精神分裂病の患者でも結婚できますか。
 恋愛をしたり結婚をしたいと考えることは、人生の過程では誰にでもあることです。異性を好きになることは正常の心理です。心を豊かにします。そしてその人を成長させます。恋愛や結婚は、その人の人生を大きく変える可能性がある出来事の一つです。
 精神障害があっても結婚できないことはありません。それだけであきらめる必要はありません。実際に、精神分裂病で入院歴があり結婚され、充実した生活を送っている方がおられます。しかし、一般の離婚率が1割前後に対し、精神分裂病の患者さんの場合、離婚率が3割、特に患者さん同士の場合、離婚率が5割とかなり高いという事実はあります。

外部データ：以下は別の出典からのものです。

Lemma live_rollback E this w : live w this -> live (snd (rollback E this w)) this.
Proof.
  intros (s & R & Hs & Hscan & Hold & Hheld). unfold live.
  destruct (connection s) as [c|] eqn:Hc.
  2: { rewrite (rollback_idle _ _ _ s Hs Hc). exists s, R. by rewrite Hc. }
  destruct Hheld as [Hlt Hheld].
  rewrite (rollback_held _ _ _ s c Hs Hc). cbn [snd sessions trace next_conn].
  exists (terminated s), (c :: R). split_and!; [apply lookup_insert_eq | | | done].
  - rewrite scan_app, Hscan. cbn [scan conn_of]. rewrite Hheld.
    by destruct (reply E (tick w)); cbn [rollback_logged scan conn_of]; rewrite ?Hheld.
  - by constructor.
Qed.

Lemma live_commit E this w : live w this -> live (snd (commit E this w)) this.
Proof.
  intros (s & R & Hs & Hscan & Hold & Hheld). unfold live.
  destruct (connection s) as [c|] eqn:Hc.
  2: { rewrite (commit_idle _ _ _ s Hs Hc). exists s, R. by rewrite Hc. }
  destruct (transactionActive s) eqn:Ha.
  2: { rewrite (commit_inactive _ _ _ s Hs Ha). exists s, R. by rewrite Hc. }
  destruct Hheld as [Hlt Hheld].
  rewrite (commit_active _ _ _ s c Hs Hc Ha). cbn [snd sessions trace next_conn].
  exists (terminated s), (c :: R). split_and!; [apply lookup_insert_eq | | | done].
  - rewrite scan_app, Hscan.
    destruct (reply E (tick w)); cbn [commit_events scan conn_of]; rewrite ?Hheld;
      [done|].
    by destruct (reply E (S (tick w))); cbn [rollback_logged scan conn_of]; rewrite ?Hheld.
  - by constructor.
Qed.

(** What [init] does on a session that holds a connection already. *)
Lemma init_held E this dbConfig w s c0 :
  sessions w !! this = Some s -> connection s = Some c0 ->
  init E this dbConfig w =
  let failed e := EvLog Err "Failed to initialize transaction:" (Failure e) in
  let n := next_conn w in
  let idle := {| connection := None; transactionActive := transactionActive s;
                 debug := debug s |} in
  match reply E (tick w) with
  | Rejected e =>
      (Throw e,
       {| tick := 1 + tick w; next_conn := n; sessions := <[this := idle]> (sessions w);
          transactionInstance := transactionInstance w;
          trace := trace w ++ [EvGetPool dbConfig; failed e; EvRelease c0] |})
  | Resolved _ =>
  match reply E (1 + tick w) with
  | Rejected e =>
      (Throw e,
       {| tick := 2 + tick w; next_conn := n; sessions := <[this := idle]> (sessions w);
          transactionInstance := transactionInstance w;
          trace := trace w ++ [EvGetPool dbConfig; EvGetConnection; failed e;
                               EvRelease c0] |})
  | Resolved _ =>
  match reply E (2 + tick w) with
  | Rejected e =>
      (Throw e,
       {| tick := 3 + tick w; next_conn := S n; sessions := <[this := idle]> (sessions w);
          transactionInstance := transactionInstance w;
          trace := trace w ++ [EvGetPool dbConfig; EvGetConnection; EvReserved n;
                               EvBegin n; failed e; EvRelease n] |})
  | Resolved _ =>
      (Ok n,
       {| tick := 3 + tick w; next_conn := S n;
          sessions := <[this := {| connection := Some n; transactionActive := true;
                                  debug := debug s |}]> (sessions w);
          transactionInstance := transactionInstance w;
          trace := trace w ++ [EvGetPool dbConfig; EvGetConnection; EvReserved n;
                               EvBegin n;
                               EvLog Info "Transaction initialized successfully" NoData] |})
  end end end.
Proof.
  destruct w as [t n m inst tr], s as [c1 a d]. simpl. intros Hs ->.
  run_io. cbv [Nat.add].
  destruct (reply E t) as [v|e]; cbv beta iota; rewrite ?Hs; cbv beta iota;
    [|rewrite !(alter_present _ _ _ _ Hs); tidy_world; reflexivity].
  destruct (reply E (S t)) as [v1|e]; cbv beta iota; rewrite ?Hs; cbv beta iota;
    [|rewrite !(alter_present _ _ _ _ Hs); tidy_world; reflexivity].
  destruct (reply E (S (S t))) as [v2|e]; cbv beta iota;
    rewrite ?(alter_present _ _ _ _ Hs); tidy_world.
  - reflexivity.
  - rewrite ?(alter_present _ _ _ _ Hs); tidy_world. reflexivity.
Qed.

 結婚生活がうまくいくためには、やはり、病状がある程度の期間安定していること、相手の方に病気を理解していただき、万一病状が悪化した際には協力が得られることが必要になるでしょう。そのためには、交際期間を長くとり、お互いが相手をよく知ることです。そして、その中である程度病気について知っておいてもらうことです。絶対悪くならない自信があるからといって病気を隠して結婚した場合、あとで問題を生じる可能性が非常に高くなります。精神障害があると知ったとたんに態度を変えるような相手の場合は、最初から結婚は諦めておいた方がいいと思います。それと、女性の患者さんの場合は、結婚後も妊娠、出産、子育てという更に大きな出来事に遭遇する可能性を考えておく必要があります。また、病気の遺伝についても知識を得ておいて下さい。周囲の家族も含めて病気について正しく知っておくことが重要です。主治医にも必ず意見を聞いてください。

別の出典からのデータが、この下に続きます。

(** Truthiness of a value. *)
Definition truthyValue (v : Value) : bool :=
  match v with
  | VString s => truthy s
  | VOther b _ => b
  end.

(** Truthiness of a value, [null] or [undefined]. *)
Definition truthyKey (o : option Value) : bool :=
  match o with None => false | Some v => truthyValue v end.

(** [s.startsWith(p)] *)
Definition startsWith (s p : string) : bool := String.prefix p s.

(** [s.endsWith(t)] *)
Definition endsWith (s t : string) : bool :=
  (String.length t <=? String.length s)%nat
  && String.eqb
       (String.substring (String.length s - String.length t)
          (String.length t) s) t.

(** No ['\n'] in the string. *)
Fixpoint noNl (s : string) : bool :=
  match s with
  | EmptyString => true
  | String c rest => negb (Ascii.eqb c "010") && noNl rest
  end.

(** [s.split(sep)] for a one-character separator: never the empty array. *)
Fixpoint split (s : string) (sep : ascii) : list string :=
  match s with
  | EmptyString => [EmptyString]
  | String c rest =>
      if Ascii.eqb c sep then EmptyString :: split rest sep
      else match split rest sep with
           | [] => [String c EmptyString]
           | line :: lines => String c line :: lines
           end
  end.

(** [a.join(sep)] *)
Fixpoint join (l : list string) (sep : string) : string :=
  match l with
  | [] => EmptyString
  | x :: rest =>
      match rest with
      | [] => x
      | _ :: _ => x +:+ sep +:+ join rest sep
      end
  end.

(** Clamp an index argument into [0 .. len]. *)
Definition clamp (len i : Z) : Z := Z.max 0 (Z.min i len).

(** [s.substring(start, end)]: both arguments are clamped into the string
    and swapped when out of order. *)
Definition substring (s : string) (start end_ : Z) : string :=
  let a := clamp (length s) start in
  let b := clamp (length s) end_ in
  let lo := Z.min a b in
  let hi := Z.max a b in
  String.substring (Z.to_nat lo) (Z.to_nat (hi - lo)) s.

(** A relative index of [slice]: negative counts from the end. *)
Definition rel (len i : Z) : Z :=
  if i <? 0 then Z.max (len + i) 0 else Z.min i len.

(** [a.slice(start, end)] *)
Definition slice {A} (l : list A) (start end_ : Z) : list A :=
  let k := rel (alength l) start in
  let e := rel (alength l) end_ in
  take (Z.to_nat (e - k)) (drop (Z.to_nat k) l).

(** [a.slice(start)] *)
Definition slice_from {A} (l : list A) (start : Z) : list A :=
  slice l start (alength l).

(** White space removed by [trim], among the code units below 256. *)
Definition is_white (c : ascii) : bool :=
  match c with
  | "009" | "010" | "011" | "012" | "013" | " " | "160" => true
  | _ => false
  end%char.

Fixpoint trimStart (s : string) : string :=
  match s with
  | EmptyString => EmptyString
  | String c rest => if is_white c then trimStart rest else s
  end.

Fixpoint trimEnd (s : string) : string :=
  match s with
  | EmptyString => EmptyString
  | String c rest =>
      match trimEnd rest with
      | EmptyString => if is_white c then EmptyString else String c EmptyString
      | String d t => String c (String d t)
      end
  end.

(** [s.trim()] *)
Definition trim (s : string) : string := trimEnd (trimStart s).

(** A number in a template literal: its decimal digits. *)
Definition show (n : Z) : string := NilZero.string_of_int (Z.to_int n).

(** [s.replace(/"/g, '\\"')] *)
Fixpoint escapeQuotes (s : string) : string :=
  match s with
  | EmptyString => EmptyString
  | String c rest =>
      if Ascii.eqb c "034"%char
      then String "\"%char (String "034"%char (escapeQuotes rest))
      else String c (escapeQuotes rest)
  end.

(** ['x'.repeat(n)] for a one-character string: used to build inputs. *)
Definition fill (c : ascii) (n : Z) : string :=
  Nat.iter (Z.to_nat n) (String c) EmptyString.

End JS.

(** ** Diff truncation ([limitDiffForCommit], [limitDiffForPR]) *)

Module Diff.

(** The marker appended by the commit policy's hard truncation. *)
Definition commitMarker : string :=
  JS.nl +:+ JS.nl +:+ "[diff truncated due to size]".

(** The marker appended by the PR policy. *)
Definition prMarker : string :=
  JS.nl +:+ JS.nl +:+ "[Diff truncated - PR contains additional changes]".

(** The predicate of [fileHeaders] in [limitDiffForCommit]. *)
Definition isCommitHeader (line : string) : bool :=
  JS.startsWith line "diff --git" || JS.startsWith line "+++"
  || JS.startsWith line "---".

(** The predicate of [changeLines]. *)
Definition isChange (line : string) : bool :=
  JS.startsWith line "+" || JS.startsWith line "-".

(** The structured candidate of [limitDiffForCommit]: [limitedDiff]. *)
Definition commitLimitedLines (diff : string) : list string :=
  let lines := JS.split diff "010" in
  let fileHeaders := List.filter isCommitHeader lines in
  let changeLines := List.filter isChange lines in
  fileHeaders ++ JS.slice changeLines 0 200.

Definition commitLimitedDiff (diff : string) : string :=
  JS.join (commitLimitedLines diff) JS.nl.

Definition limitDiffForCommit (diff : string) : string :=
  let maxChars := 15000 in
  if JS.length diff <=? maxChars then diff
  else
    let limitedDiff := commitLimitedDiff diff in
    if JS.length limitedDiff <=? maxChars then limitedDiff
    else JS.substring diff 0 maxChars +:+ commitMarker.

(** The predicate of [fileHeaders] in [limitDiffForPR]. *)
Definition isPRHeader (line : string) : bool :=
  JS.startsWith line "diff --git" || JS.startsWith line "+++"
  || JS.startsWith line "---" || JS.startsWith line "index ".

(** [changesByFile]: an object used as a map from header line to sampled
    lines.  Its keys are enumerated in insertion order, so it is an
    association list; assigning to a present key keeps the key's place. *)
Definition bucket : Type := list (string * list string).

Fixpoint get (o : bucket) (k : string) : option (list string) :=
  match o with
  | [] => None
  | (k', v) :: rest => if String.eqb k' k then Some v else get rest k
  end.

Fixpoint set (o : bucket) (k : string) (v : list string) : bucket :=
  match o with
  | [] => [(k, v)]
  | (k', v') :: rest =>
      if String.eqb k' k then (k', v) :: rest else (k', v') :: set rest k v
  end.

(** One iteration of [for (const line of lines)]; the state is
    [(changesByFile, currentFile)]. *)
Definition bucketStep (st : bucket * string) (line : string)
  : bucket * string :=
  let '(changesByFile, currentFile) := st in
  if JS.startsWith line "diff --git" then (set changesByFile line [], line)
  else if JS.truthy currentFile && isChange line then
    let changesByFile :=
      match get changesByFile currentFile with
      | None => set changesByFile currentFile []
      | Some _ => changesByFile
      end in
    match get changesByFile currentFile with
    | Some changes =>
        if JS.alength changes <? 20
        then (set changesByFile currentFile (changes ++ [line]), currentFile)
        else (changesByFile, currentFile)
    | None => (changesByFile, currentFile)
    end
  else st.

Definition bucketLines (lines : list string) : bucket :=
  fst (fold_left bucketStep lines ([], EmptyString)).

(** [fileHeaders.join('\n') + '\n\n']: the start of [limitedDiff]. *)
Definition prHeaderBlock (diff : string) : string :=
  JS.join (List.filter isPRHeader (JS.split diff "010")) JS.nl
  +:+ JS.nl +:+ JS.nl.

Definition prSection (file : string) (changes : list string) : string :=
  JS.nl +:+ file +:+ JS.nl +:+ JS.join changes JS.nl +:+ JS.nl.

(** [for (const [file, changes] of Object.entries(changesByFile))], with
    its [break]; the state is [(limitedDiff, currentLength)]. *)
Fixpoint appendSections (entries : bucket) (limitedDiff : string)
    (currentLength maxChars : Z) : string :=
  match entries with
  | [] => limitedDiff
  | (file, changes) :: rest =>
      let section := prSection file changes in
      if currentLength + JS.length section >? maxChars then limitedDiff
      else appendSections rest (limitedDiff +:+ section)
             (currentLength + JS.length section) maxChars
  end.

(** [limitedDiff] after the loop over the sections. *)
Definition prLimitedDiff (diff : string) : string :=
  let maxChars := 30000 in
  let limitedDiff := prHeaderBlock diff in
  let currentLength := JS.length limitedDiff in
  appendSections (bucketLines (JS.split diff "010")) limitedDiff
    currentLength maxChars.

(** [limitDiffForPR], with the lines it writes to the console. *)
Definition limitDiffForPR_w (diff : string) : list string * string :=
  let maxChars := 30000 in
  if JS.length diff <=? maxChars then ([], diff)
  else
    let tooLarge := "📝 Diff too large (" +:+ JS.show (JS.length diff)
                    +:+ " chars), truncating to " +:+ JS.show maxChars
                    +:+ " chars" in
    if JS.length diff >? 100000 then
      ([tooLarge; "🔪 Using simple truncation for very large diff"],
       JS.substring diff 0 maxChars +:+ prMarker)
    else
      let limitedDiff := prLimitedDiff diff in
      ([tooLarge;
        "✂️ Truncated diff to " +:+ JS.show (JS.length limitedDiff)
        +:+ " chars"],
       limitedDiff +:+ prMarker).

Definition limitDiffForPR (diff : string) : string :=
  snd (limitDiffForPR_w diff).

End Diff.

(** ** The process and its environment *)

Module Sys.

(** A thrown value.  Every error of these sources is an [Error]; the errors
    of [execa] carry [timedOut] and [exitCode] as well ([undefined] on a
    plain [Error]: [false] and [None] here). *)
Record JsError : Type := {
  message : string;
  timedOut : bool;
  exitCode : option Z
}.

(** [new Error(msg)] *)
Definition Error (msg : string) : JsError :=
  {| message := msg; timedOut := false; exitCode := None |}.

Inductive Stdio : Type := inherit | pipe.

(** [ExecOptions] of [types.ts]; an absent field is [None].  [env] lists
    the variables set on top of [process.env], with the values the sources
    put there. *)
Record ExecOptions : Type := {
  throwOnError : option bool;
  shell : option bool;
  stdio : option Stdio;
  timeout : option Z;
  input : option string;
  env : option (list (string * JS.Value))
}.

(** [{}] *)
Definition noOptions : ExecOptions :=
  {| throwOnError := None; shell := None; stdio := None; timeout := None;
     input := None; env := None |}.

Inductive Stream : Type := Log | Warn | Err.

 私は、どちらかというと若い患者さんを受け持っていることが多いのですが、実際には結婚例が多くあるわけではありません。でも結婚された方は、ずっと続いている場合が多いように思います。結婚してむしろ落ち着いた例があります。また、病気のことをすべて話して結婚後、一時服薬があいまいになり病状が悪化したものの配偶者の理解があり、入院せずに切り抜けた例があります。たとえ、結婚に至らなくても、ずっと仲良く交際を続けている例があります。結婚後に発病した例はしばしばありますが、それで離婚に至った例は身近にはほとんどないように思います。なぜか、私の経験例では配偶者がよき協力者になっていることが多いのです。
 時に聞くことがありますが、結婚すれば病気が良くなるんじゃないか、だから結婚させようなどという周囲の考えはあやまっています。結婚は一つのストレスになります。あくまで当事者どおしが十分な愛情を持ち、助け合っていけるという気持ちが必要です。
 結婚が人生のすべてではありません。たとえ縁がなくても毎日の生活に楽しみを見つけるような努力をしてみましょう。見方を変えれば、結婚せずにいるから、逆に今のような平和な生活が送れているのかもしれません。